Het valt allemaal wel mee, zou je zeggen naar aanleiding van het bovenstaande cijfermateriaal. Maar dit zijn alleen de misdrijven waarvan aangifte gedaan is bij de politie. Van veel misdaden is bekend dat ze niet worden gemeld. En als die meegeteld gaan worden, is het een heel ander verhaal.
De algemene schatting van het totaal aantal delicten ligt op 4,8 miljoen per jaar. Dit zijn niet allemaal ernstige delicten; volgens criminoloog Boutellier is bijna een miljoen van deze delicten gerelateerd aan geweld.
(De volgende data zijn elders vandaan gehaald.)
(** Every run of a pipeline either stops during the resolution, after a
    conforming prefix of exchanges, or reaches its operation with the drive
    resolved, after the three exchanges of the resolution. No PUT is sent
    before the operation. *)
Lemma pipeline_trace env siteName operation srv s :
  exists pre,
    puts pre = []
    /\ ((exchanges (run (pipeline env siteName operation) srv s).1
          = (exchanges s ++ pre)%list
          /\ conforms Unauthenticated pre = true)
        \/ exists token driveId s1 data,
             resolved env siteName srv s token driveId s1
             /\ exchanges s1 = (exchanges s ++ pre)%list
             /\ run (pipeline env siteName operation) srv s
                = run (try_catch (operation driveId token) (invalid_json data)) srv s1
             /\ forall tr,
                  conforms (DriveResolved token driveId) tr = true ->
                  conforms Unauthenticated (pre ++ tr) = true).
Proof.
  destruct (run (sharepoint_auth env) srv (child_state s)) as [c1 code1] eqn:Hauth.
  destruct (Z.eq_dec code1 0%Z) as [-> | Hcode].
  2:{ rewrite (run_pipeline_auth_failed _ _ _ _ _ _ _ Hauth Hcode).
      cbn [fst exchanges log_err after_child].
      pose proof (auth_trace env srv (child_state s)) as [_ Htr].
      cbn zeta in Htr. rewrite Hauth in Htr.
      cbn [fst snd child_state exchanges] in Htr.
      destruct Htr as [[He _] | (t & i & k & He)].
      - exists []. split; [reflexivity|]. left.
        rewrite He, app_nil_r. split; reflexivity.
      - eexists. split; [|left; split; [exact He|]].
        + apply puts_nil_of_methods. repeat constructor. apply token_request_not_put.
        + apply conforms_single, admits_token_request. }
  pose proof (auth_success _ _ _ _ Hauth)
    as (t & i & k & res & tok & v & _ & Hreply & Hst & Hparse & Hget & Hc1).
  cbn [child_state exchanges] in Hreply.
  set (tokEx := (token_request t i k, Responded res)).
  assert (Hex1 : exchanges c1 = (exchanges s ++ [tokEx])%list)
    by (rewrite Hc1; reflexivity).
  assert (Htoken : trim (stream_text (stdout c1))
                   = trim (stream_text [console_format v]))
    by (rewrite Hc1; reflexivity).
  pose proof (token_exchange_advances t i k res tok v Hst Hparse Hget) as Hadv1.
  fold tokEx in Hadv1. rewrite <- Htoken in Hadv1.
  set (token := trim (stream_text (stdout c1))) in *.
  destruct (run (get_tenant env) srv (child_state (after_child s c1)))
    as [c2 code2] eqn:Htenant.
  pose proof (tenant_trace env srv (child_state (after_child s c1))) as (_ & Hex2 & _).
  cbn zeta in Hex2. rewrite Htenant in Hex2.
  cbn [fst child_state after_child exchanges] in Hex2.
  destruct (Z.eq_dec code2 0%Z) as [-> | Hcode2].
  2:{ exists [tokEx]. split.
      { apply puts_nil_of_methods. repeat constructor. apply token_request_not_put. }
      left. split; [|apply conforms_single, admits_token_request].
      unfold pipeline. cbn [run]. rewrite Hauth. cbn [Z.eqb run]. rewrite Htenant.
      apply Z.eqb_neq in Hcode2. rewrite Hcode2.
      cbn [run fst exchanges log_err after_child]. rewrite Hex2, Hex1. reflexivity. }
  set (tenant := trim (stream_text (stdout c2))).
  set (s2 := after_child (after_child s c1) c2).
  assert (Hs2 : exchanges s2 = (exchanges s ++ [tokEx])%list)
    by (unfold s2; cbn [after_child exchanges]; rewrite Hex2, Hex1; reflexivity).
  assert (Hstart :
            run (pipeline env siteName operation) srv s =
              run (getSiteId (tenant +:+ ".sharepoint.com:/sites/" +:+ siteName) token
                     (fun actualSiteId =>
                        getDriveId actualSiteId token
                          (fun driveId => operation driveId token))) srv s2).
  { unfold pipeline. cbn [run]. rewrite Hauth. cbn [Z.eqb run]. rewrite Htenant.
    reflexivity. }
  rewrite Hstart. unfold getSiteId.
  set (siteReq := site_request tenant siteName token).
  set (siteEx := (siteReq, srv (exchanges s2) siteReq)).
  destruct (valid_request siteReq) eqn:Hvsite.
  2:{ exists [tokEx]. split.
      { apply puts_nil_of_methods. repeat constructor. apply token_request_not_put. }
      left. split; [|apply conforms_single, admits_token_request].
      unfold makeRequest. rewrite (run_request_refused _ _ _ _ _ Hvsite).
      exact Hs2. }
  match goal with
  | |- context [makeRequest ?p ?t (with_id ?w ?cb)] =>
      pose proof (run_resolver w p t cb srv s2 Hvsite) as Hsite
  end.
  change (api_request _ _ _ _ _) with siteReq in Hsite. fold siteEx in Hsite.
  assert (Hputs2 : puts [tokEx; siteEx] = []).
  { apply puts_nil_of_methods. repeat constructor;
      [apply token_request_not_put | apply get_request_not_put]. }
  assert (Hconf2 : conforms Unauthenticated [tokEx; siteEx] = true).
  { apply (conforms_advance _ _ _ _ _ (admits_token_request t i k) Hadv1).
    apply conforms_single, admits_site_request. }
  destruct (id_of_reply (srv (exchanges s2) siteReq)) as [siteId|] eqn:Hsid.
  2:{ destruct Hsite as (final & -> & He & _).
      exists [tokEx; siteEx]. split; [exact Hputs2|]. left. split; [|exact Hconf2].
      cbn [fst]. rewrite He. cbn [add_exchange exchanges].
      rewrite Hs2, <- app_assoc. reflexivity. }
  destruct Hsite as [data1 ->].
  assert (Hadv2 : next_stage (Authenticated token) siteEx
                  = Some (SiteResolved token siteId))
    by (cbn [next_stage siteEx snd]; rewrite Hsid; reflexivity).
  set (s3 := add_exchange siteEx s2).
  assert (Hs3 : exchanges s3 = (exchanges s ++ [tokEx; siteEx])%list)
    by (unfold s3; cbn [add_exchange exchanges]; rewrite Hs2, <- app_assoc; reflexivity).
  unfold getDriveId.
  destruct (ToString siteId) as [sid|] eqn:Htext.
  2:{ exists [tokEx; siteEx]. split; [exact Hputs2|]. left. split; [|exact Hconf2].
      cbn [try_catch invalid_json run fst exchanges log_err]. exact Hs3. }
  set (driveReq := drive_request sid token).
  set (driveEx := (driveReq, srv (exchanges s3) driveReq)).
  destruct (valid_request driveReq) eqn:Hvdrive.
  2:{ exists [tokEx; siteEx]. split; [exact Hputs2|]. left. split; [|exact Hconf2].
      rewrite (try_catch_makeRequest_refused _ _ _ _ Hvdrive).
      cbn [invalid_json run fst exchanges log_err]. exact Hs3. }
  match goal with
  | |- context [makeRequest ?p ?t (with_id ?w ?cb)] =>
      pose proof (run_resolver w p t cb srv s3 Hvdrive) as Hdrive
  end.
  change (api_request _ _ _ _ _) with driveReq in Hdrive. fold driveEx in Hdrive.
  rewrite (try_catch_makeRequest _ _ _ _ Hvdrive).
  assert (Hputs3 : puts [tokEx; siteEx; driveEx] = []).
  { apply puts_nil_of_methods. repeat constructor;
      [apply token_request_not_put | apply get_request_not_put
       | apply get_request_not_put]. }
  assert (Hadm3 : admits (SiteResolved token siteId) driveReq = true)
    by (apply admits_drive_request, Htext).
  destruct (id_of_reply (srv (exchanges s3) driveReq)) as [driveId|] eqn:Hdid.
  2:{ destruct Hdrive as (final & Hrun & He & _).
      exists [tokEx; siteEx; driveEx]. split; [exact Hputs3|]. left. split.
      - rewrite Hrun. cbn [fst]. rewrite He.
        cbn [add_exchange exchanges]. rewrite Hs3, <- app_assoc. reflexivity.
      - apply (conforms_advance _ _ _ _ _ (admits_token_request t i k) Hadv1).
        apply (conforms_advance _ _ _ _ _ (admits_site_request _ _ _) Hadv2).
        apply conforms_single, Hadm3. }
  destruct Hdrive as [data2 Hrun].
  exists [tokEx; siteEx; driveEx]. split; [exact Hputs3|]. right.
  exists token, driveId, (add_exchange driveEx s3), data2.
  split; [|split; [|split]].
  - exists (after_child s c1), tenant, s2, siteId, sid.
    split; [exists c1; auto|]. split; [exists c2; auto|].
    split; [exact Hvsite|]. split; [exact Hsid|]. split; [exact Htext|].
    split; [exact Hvdrive|]. cbn zeta.
    split; [exact Hdid | reflexivity].
  - cbn [add_exchange exchanges]. rewrite Hs3, <- app_assoc. reflexivity.
  - exact Hrun.
  - intros tr Htr.
    apply (conforms_advance _ _ _ _ _ (admits_token_request t i k) Hadv1).
    apply (conforms_advance _ _ _ _ _ (admits_site_request _ _ _) Hadv2).
    apply (conforms_advance _ _ _ (DriveResolved token driveId) _ Hadm3); [|exact Htr].
    cbn [next_stage driveEx snd]. rewrite Hdid. reflexivity.
Qed.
Deze cijfers komen uit slachtofferenquetes die volgens de criminoloog als betrouwbaar aan te merken zijn.
Een miljoen geweldsdelicten dus, waarvan de politie er 86.000 geregistreerd heeft. Als dan blijkt dat het oplossingspercentage vijf procent is, zal bij de gemiddelde Nederlander het angstzweet zich langzaam een weg naar buiten gaan banen. Ruim 80.000 onopgeloste, en dus onbestrafte, gewelddadige overtreding van de wet. Dat vraagt om stevige maatregelen.
Maar ook hier stemmen de cijfers droevig. De afgelopen jaren heeft de politie al flink meer geld te besteden gehad, maar de opsporingspercentages zijn er niet beter op geworden. Het openbaar ministerie komt tot deze conclusie na de invoering van een nieuw meetsysteem voor de prestaties van politiekorpsen. De prestaties worden beoordeeld op basis van de hoeveelheid verdachten, gecombineerd met de verkregen straf en het budget wat het korps per jaar krijgt. Hieruit destileert het openbaar ministerie dan een ‘celdag-equivalent per budgetverdeeleenheid’, een rekenmethode waarmee kan bekeken hoe goed de politie haar werk doet. Het afgelopen jaar, zo bleek, heeft de politie gemiddeld 17 procent meer budget gekregen, en met dit geld 12 procent minder misdrijven opgelost. Of alle gespierde taal over meer blauw op straat veel uit zal halen, is dan ook nog maar zeer de vraag.